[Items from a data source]
(** Rounding keeps 53 digits and adds at most one to the last. *)
Lemma round_bounded mx ex lx n : 0 ≤ n → 2 ^ (52 + n) ≤ mx < 2 ^ (53 + n) → -1074 ≤ ex + n ≤ 900 →
  ∃ m e, binary_round_aux 53 1024 false mx ex lx = S754_finite false m e ∧ 2 ^ 52 ≤ Zpos m < 2 ^ 53 ∧
    ((e = ex + n ∧ Zpos m ≤ mx / 2 ^ n + 1) ∨ (e = ex + n + 1 ∧ 2 * Zpos m ≤ mx / 2 ^ n + 1)).
Proof.
  intros Hn Hmx He. assert (0 < mx) as Hpos by (pose proof (Z.pow_pos_nonneg 2 (52 + n)); lia).
  destruct mx as [|p|p]; [lia| |lia].
  assert (Zpos (digits2_pos p) = 53 + n) as Hd by (apply digits_unique; replace (53 + n - 1) with (52 + n) by lia; done).
  unfold binary_round_aux, shr_fexp at 1. cbn [Zdigits2]. rewrite Hd.
  assert (fexp 53 1024 (53 + n + ex) - ex = n) as -> by (unfold fexp, emin; lia).
  assert (∀ r, shr_m r = Zpos p → ∃ r', shr r ex n = (r', ex + n) ∧ shr_m r' = Zpos p / 2 ^ n) as Hshr.
  { intros r Hr. destruct n as [|n'|n']; [|..|lia]; cbn [shr].
    - exists r. rewrite Z.add_0_r, Z.div_1_r. by split.
    - eexists. split; [done|]. rewrite shr_iter by lia. by rewrite Hr. }
  destruct (Hshr (shr_record_of_loc (Zpos p) lx) (shr_m_of_loc _ _)) as (r' & -> & Hr'). rewrite Hr'.
  set (q := Zpos p / 2 ^ n) in *.
  assert (2 ^ 52 ≤ q < 2 ^ 53) as Hq.
  { subst q. split.
    - apply Z.div_le_lower_bound; [apply Z.pow_pos_nonneg; lia|]. rewrite <-Z.pow_add_r by lia.
      replace (n + 52) with (52 + n) by lia. lia.
    - apply Z.div_lt_upper_bound; [apply Z.pow_pos_nonneg; lia|]. rewrite <-Z.pow_add_r by lia.
      replace (n + 53) with (53 + n) by lia. lia. }
  pose proof (round_even_cases q (loc_of_shr_record r')) as Hround.
  set (y := round_nearest_even q (loc_of_shr_record r')) in *. clearbody y.
  change (2 ^ 52) with 4503599627370496 in *. change (2 ^ 53) with 9007199254740992 in *.
  destruct (Z.eq_dec y 9007199254740992) as [->|Hy].
  - unfold shr_fexp. cbn [shr_record_of_loc].
    change (Zdigits2 9007199254740992) with 54.
    assert (fexp 53 1024 (54 + (ex + n)) - (ex + n) = 1) as -> by (unfold fexp, emin; lia).
    cbn [shr SpecFloat.iter_pos shr_1 orb shr_m].
    rewrite (proj2 (Z.leb_le (ex + n + 1) (1024 - 53))) by lia.
    do 2 eexists. split; [reflexivity|]. split; [lia|]. right. lia.
  - destruct y as [|y|y]; [lia| |lia].
    assert (Zpos (digits2_pos y) = 53) as Hdy by (apply digits_unique; change (53 - 1) with 52;
      change (2 ^ 52) with 4503599627370496; change (2 ^ 53) with 9007199254740992; lia).
    unfold shr_fexp. cbn [shr_record_of_loc Zdigits2]. rewrite Hdy.
    assert (fexp 53 1024 (53 + (ex + n)) - (ex + n) = 0) as -> by (unfold fexp, emin; lia).
    cbn [shr shr_m]. rewrite (proj2 (Z.leb_le (ex + n) (1024 - 53))) by lia.
    do 2 eexists. split; [reflexivity|]. split; [lia|]. left. lia.
Qed.

(** A proper ratio of counts, rounded. *)
Lemma ratio_bounded k j : 0 < k < j → j < 2 ^ 40 → ∃ m e F,
  f_div (f_of_int k) (f_of_int j) = S754_finite false m e ∧ 2 ^ 52 ≤ Zpos m < 2 ^ 53 ∧
  53 ≤ F ≤ 105 ∧ 0 ≤ e + F ≤ 2 ∧ j * (Zpos m * 2 ^ (e + F)) ≤ k * 2 ^ F + 2 * j.
Proof.
  intros Hk Hj. destruct k as [|k|k]; [lia| |lia]. destruct j as [|j|j]; [lia| |lia].
  change (2 ^ 40) with 1099511627776 in Hj.
  destruct (f_of_int_norm k) as (m1 & e1 & -> & Hm1 & He1 & Hk1); [change (2 ^ 53) with 9007199254740992; lia|].
  destruct (f_of_int_norm j) as (m2 & e2 & -> & Hm2 & He2 & Hj2); [change (2 ^ 53) with 9007199254740992; lia|].
  assert (e1 ≤ e2) as Hle.
  { destruct (Z.le_gt_cases e1 e2) as [|Hgt]; [done|exfalso].
    replace (- e2) with (- e1 + (e1 - e2 - 1) + 1) in Hj2 by lia. rewrite !Z.pow_add_r in Hj2 by lia.
    change (2 ^ 52) with 4503599627370496 in *. change (2 ^ 53) with 9007199254740992 in *.
    assert (0 < 2 ^ (e1 - e2 - 1)) as HR by (apply Z.pow_pos_nonneg; lia).
    assert (0 < 2 ^ (- e1)) as HP by (apply Z.pow_pos_nonneg; lia).
    revert HR HP Hk1 Hj2. generalize (2 ^ (e1 - e2 - 1)) (2 ^ (- e1)). intros R P HR HP Hk1 Hj2.
    assert (Zpos k * P ≤ Zpos j * P * 1) as H1 by nia. assert (Zpos j * P * 1 ≤ Zpos j * P * R) as H2 by nia. lia. }
  pose proof (digits_unique m1 53 Hm1) as Hd1. pose proof (digits_unique m2 53 Hm2) as Hd2.
  unfold f_div, SFdiv, SFdiv_core_binary. cbn [Zdigits2]. rewrite Hd1, Hd2.
  assert (Z.min (fexp 53 1024 (53 + e1 - (53 + e2))) (e1 - e2) = e1 - e2 - 53) as -> by (unfold fexp, emin; lia).
  replace (e1 - e2 - (e1 - e2 - 53)) with 53 by lia. rewrite Z.shiftl_mul_pow2 by lia.
  pose proof (Z.div_mod (Zpos m1 * 2 ^ 53) (Zpos m2) ltac:(lia)) as Hdiv.
  pose proof (Z.mod_pos_bound (Zpos m1 * 2 ^ 53) (Zpos m2) ltac:(lia)) as Hmod.
  unfold Z.div, Z.modulo in Hdiv, Hmod. destruct (Z.div_eucl _ _) as [q r].
  set (D := e2 - e1). assert (Zpos j * q ≤ Zpos k * 2 ^ (53 + D)) as Hq.
  { assert (0 < 2 ^ (- e2)) as HP by (apply Z.pow_pos_nonneg; lia).
    replace (- e1) with (- e2 + D) in Hk1 by lia. rewrite Z.pow_add_r in Hk1 |- * by lia.
    revert HP Hk1 Hj2 Hdiv Hmod. generalize (2 ^ (- e2)) (2 ^ D). intros P R HP Hk1 Hj2 Hdiv Hmod.
    rewrite Hk1, Hj2 in Hdiv. assert (P * (Zpos j * q) ≤ P * (Zpos k * (2 ^ 53 * R))) as Hle'; [|nia]. lia. }
  change (2 ^ 52) with 4503599627370496 in *. change (2 ^ 53) with 9007199254740992 in *.
  assert (4503599627370496 ≤ q < 18014398509481984) as Hrange by nia.
  assert (∃ n, 0 ≤ n ≤ 1 ∧ 2 ^ (52 + n) ≤ q < 2 ^ (53 + n)) as (n & Hn & Hqn).
  { destruct (Z.lt_ge_cases q 9007199254740992); [exists 0|exists 1]; (split; [lia|]);
      change (2 ^ (52 + 0)) with 4503599627370496; change (2 ^ (53 + 0)) with 9007199254740992;
      change (2 ^ (52 + 1)) with 9007199254740992; change (2 ^ (53 + 1)) with 18014398509481984; lia. }
  destruct (round_bounded q (e1 - e2 - 53) (new_location (Zpos m2) r) n) as (m & e & Hf & Hm & Hcase); [lia|done|lia|].
  exists m, e, (53 + D). split; [exact Hf|]. split; [done|]. split; [lia|].
  assert (0 < 2 ^ n) as Hpow by (apply Z.pow_pos_nonneg; lia).
  assert (Zpos m * 2 ^ (e + (53 + D)) ≤ q + 2 ^ n) as Hm'.
  { pose proof (Z.mul_div_le q (2 ^ n) Hpow). destruct Hcase as [[-> Hle']|[-> Hle']].
    - replace (e1 - e2 - 53 + n + (53 + D)) with n by lia. nia.
    - replace (e1 - e2 - 53 + n + 1 + (53 + D)) with (n + 1) by lia. rewrite Z.pow_add_r by lia.
      change (2 ^ 1) with 2. nia. }
  split; [lia|]. assert (2 ^ n ≤ 2) by (replace 2 with (2 ^ 1) at 2 by done; apply Z.pow_le_mono_r; lia). nia.
Qed.

Lemma f_100 : f_of_int 100 = S754_finite false 7036874417766400 (-46).
Proof. reflexivity. Qed.

(** A number below one hundred, in the two forms the comparison looks at. *)
Lemma below_100 m e : 4503599627370496 ≤ Zpos m → (-46 ≤ e → Zpos m * 2 ^ (e + 46) < 7036874417766400) →
  f_le (S754_finite false 7036874417766400 (-46)) (S754_finite false m e) = false.
Proof.
  intros Hm Hsmall.
  unfold f_le, SFleb, SFcompare. destruct (Z.compare_spec (-46) e) as [<-|Hlt|Hgt]; [| |done].
  - specialize (Hsmall ltac:(lia)). change (-46 + 46) with 0 in Hsmall. rewrite Z.pow_0_r, Z.mul_1_r in Hsmall.
    revert Hsmall. clear. generalize 7036874417766400%positive as M. intros M Hsmall.
    assert (Pos.compare M m = Gt) as Hgt by (apply Pos.compare_gt_iff; lia).
    unfold Pos.compare in Hgt. by rewrite Hgt.
  - specialize (Hsmall ltac:(lia)). exfalso.
    assert (2 ^ 1 ≤ 2 ^ (e + 46)) by (apply Z.pow_le_mono_r; lia). change (2 ^ 1) with 2 in *. nia.
Qed.

(** The width of the product of a mantissa with that of one hundred. *)
Lemma product_width m : 4503599627370496 ≤ m < 9007199254740992 →
  ∃ n, 52 ≤ n ≤ 53 ∧ 2 ^ (52 + n) ≤ m * 7036874417766400 < 2 ^ (53 + n).
Proof.
  intros Hm. destruct (Z.lt_ge_cases (m * 7036874417766400) 40564819207303340847894502572032);
    [exists 52|exists 53]; (split; [lia|]).
  - change (2 ^ (52 + 52)) with 20282409603651670423947251286016.
    change (2 ^ (53 + 52)) with 40564819207303340847894502572032. lia.
  - change (2 ^ (52 + 53)) with 40564819207303340847894502572032.
    change (2 ^ (53 + 53)) with 81129638414606681695789005144064. lia.
Qed.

# [Problem details]
Copy only the entries from the first line to the line with "pose proof (round_even_cases", each exactly as it appears.

# [Exercise answer]
(** Rounding keeps 53 digits and adds at most one to the last. *)
Lemma round_bounded mx ex lx n : 0 ≤ n → 2 ^ (52 + n) ≤ mx < 2 ^ (53 + n) → -1074 ≤ ex + n ≤ 900 →
  ∃ m e, binary_round_aux 53 1024 false mx ex lx = S754_finite false m e ∧ 2 ^ 52 ≤ Zpos m < 2 ^ 53 ∧
    ((e = ex + n ∧ Zpos m ≤ mx / 2 ^ n + 1) ∨ (e = ex + n + 1 ∧ 2 * Zpos m ≤ mx / 2 ^ n + 1)).
Proof.
  intros Hn Hmx He. assert (0 < mx) as Hpos by (pose proof (Z.pow_pos_nonneg 2 (52 + n)); lia).
  destruct mx as [|p|p]; [lia| |lia].
  assert (Zpos (digits2_pos p) = 53 + n) as Hd by (apply digits_unique; replace (53 + n - 1) with (52 + n) by lia; done).
  unfold binary_round_aux, shr_fexp at 1. cbn [Zdigits2]. rewrite Hd.
  assert (fexp 53 1024 (53 + n + ex) - ex = n) as -> by (unfold fexp, emin; lia).
  assert (∀ r, shr_m r = Zpos p → ∃ r', shr r ex n = (r', ex + n) ∧ shr_m r' = Zpos p / 2 ^ n) as Hshr.
  { intros r Hr. destruct n as [|n'|n']; [|..|lia]; cbn [shr].
    - exists r. rewrite Z.add_0_r, Z.div_1_r. by split.
    - eexists. split; [done|]. rewrite shr_iter by lia. by rewrite Hr. }
  destruct (Hshr (shr_record_of_loc (Zpos p) lx) (shr_m_of_loc _ _)) as (r' & -> & Hr'). rewrite Hr'.
  set (q := Zpos p / 2 ^ n) in *.
  assert (2 ^ 52 ≤ q < 2 ^ 53) as Hq.
  { subst q. split.
    - apply Z.div_le_lower_bound; [apply Z.pow_pos_nonneg; lia|]. rewrite <-Z.pow_add_r by lia.
      replace (n + 52) with (52 + n) by lia. lia.
    - apply Z.div_lt_upper_bound; [apply Z.pow_pos_nonneg; lia|]. rewrite <-Z.pow_add_r by lia.
      replace (n + 53) with (53 + n) by lia. lia. }
  pose proof (round_even_cases q (loc_of_shr_record r')) as Hround.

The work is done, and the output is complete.